#### PROMPT:
Within the entries below, find the portion that opens with the line containing "exists b, unsorted_string_list_has_string" and closes with the line containing "intros Hr. pose". Retype that portion exactly and only.
AVAILABLE RECORDS Block Start
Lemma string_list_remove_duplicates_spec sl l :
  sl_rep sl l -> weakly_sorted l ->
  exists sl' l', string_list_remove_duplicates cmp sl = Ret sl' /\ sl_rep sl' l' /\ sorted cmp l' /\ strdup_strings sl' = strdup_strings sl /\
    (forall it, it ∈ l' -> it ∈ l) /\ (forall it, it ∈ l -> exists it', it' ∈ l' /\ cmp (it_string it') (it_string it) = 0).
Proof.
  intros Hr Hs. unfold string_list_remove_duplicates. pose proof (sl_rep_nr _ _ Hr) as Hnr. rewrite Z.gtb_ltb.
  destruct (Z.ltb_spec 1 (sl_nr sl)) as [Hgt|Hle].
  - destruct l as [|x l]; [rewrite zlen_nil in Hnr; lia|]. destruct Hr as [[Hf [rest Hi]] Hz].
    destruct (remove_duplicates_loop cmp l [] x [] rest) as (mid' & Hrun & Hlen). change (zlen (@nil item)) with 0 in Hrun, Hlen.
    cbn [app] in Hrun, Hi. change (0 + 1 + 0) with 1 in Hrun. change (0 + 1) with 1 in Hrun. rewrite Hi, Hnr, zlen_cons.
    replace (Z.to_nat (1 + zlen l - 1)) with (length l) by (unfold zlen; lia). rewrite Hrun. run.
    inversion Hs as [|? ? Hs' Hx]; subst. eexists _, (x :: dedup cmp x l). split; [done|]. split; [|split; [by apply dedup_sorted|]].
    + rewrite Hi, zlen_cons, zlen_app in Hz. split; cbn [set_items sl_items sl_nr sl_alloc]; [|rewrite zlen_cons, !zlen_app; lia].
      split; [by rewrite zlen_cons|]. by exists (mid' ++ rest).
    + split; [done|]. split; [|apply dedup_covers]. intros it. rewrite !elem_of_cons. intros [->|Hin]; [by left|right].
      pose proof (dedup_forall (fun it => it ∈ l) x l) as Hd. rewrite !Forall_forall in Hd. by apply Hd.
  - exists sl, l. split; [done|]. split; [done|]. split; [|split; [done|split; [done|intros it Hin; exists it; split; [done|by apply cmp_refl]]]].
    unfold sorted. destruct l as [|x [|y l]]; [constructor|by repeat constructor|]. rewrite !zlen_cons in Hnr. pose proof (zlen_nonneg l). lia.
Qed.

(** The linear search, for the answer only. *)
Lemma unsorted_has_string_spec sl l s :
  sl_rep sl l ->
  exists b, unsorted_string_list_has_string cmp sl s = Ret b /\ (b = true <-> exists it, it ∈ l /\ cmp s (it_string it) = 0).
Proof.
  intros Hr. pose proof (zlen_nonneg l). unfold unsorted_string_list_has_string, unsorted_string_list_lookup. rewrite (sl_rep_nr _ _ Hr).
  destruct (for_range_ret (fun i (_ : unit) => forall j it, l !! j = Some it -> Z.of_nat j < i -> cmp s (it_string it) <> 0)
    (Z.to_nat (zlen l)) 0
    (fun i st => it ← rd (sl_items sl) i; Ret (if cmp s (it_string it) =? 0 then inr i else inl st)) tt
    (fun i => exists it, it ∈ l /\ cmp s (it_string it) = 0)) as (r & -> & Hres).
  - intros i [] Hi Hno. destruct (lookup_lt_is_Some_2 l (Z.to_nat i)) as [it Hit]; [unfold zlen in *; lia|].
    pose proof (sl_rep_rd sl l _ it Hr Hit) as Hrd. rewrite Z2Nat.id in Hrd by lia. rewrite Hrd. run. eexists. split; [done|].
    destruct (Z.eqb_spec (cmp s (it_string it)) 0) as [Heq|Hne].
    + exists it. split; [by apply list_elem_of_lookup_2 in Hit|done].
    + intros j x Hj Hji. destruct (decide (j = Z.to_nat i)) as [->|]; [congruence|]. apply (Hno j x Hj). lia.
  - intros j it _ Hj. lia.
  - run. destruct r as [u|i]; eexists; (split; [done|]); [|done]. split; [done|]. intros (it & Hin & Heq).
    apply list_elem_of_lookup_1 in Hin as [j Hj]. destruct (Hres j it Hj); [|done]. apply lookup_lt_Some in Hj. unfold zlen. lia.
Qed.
AVAILABLE RECORDS Block End
#### EXERCISE ANSWER:
  exists b, unsorted_string_list_has_string cmp sl s = Ret b /\ (b = true <-> exists it, it ∈ l /\ cmp s (it_string it) = 0).
Proof.
  intros Hr. pose proof (zlen_nonneg l). unfold unsorted_string_list_has_string, unsorted_string_list_lookup. rewrite (sl_rep_nr _ _ Hr).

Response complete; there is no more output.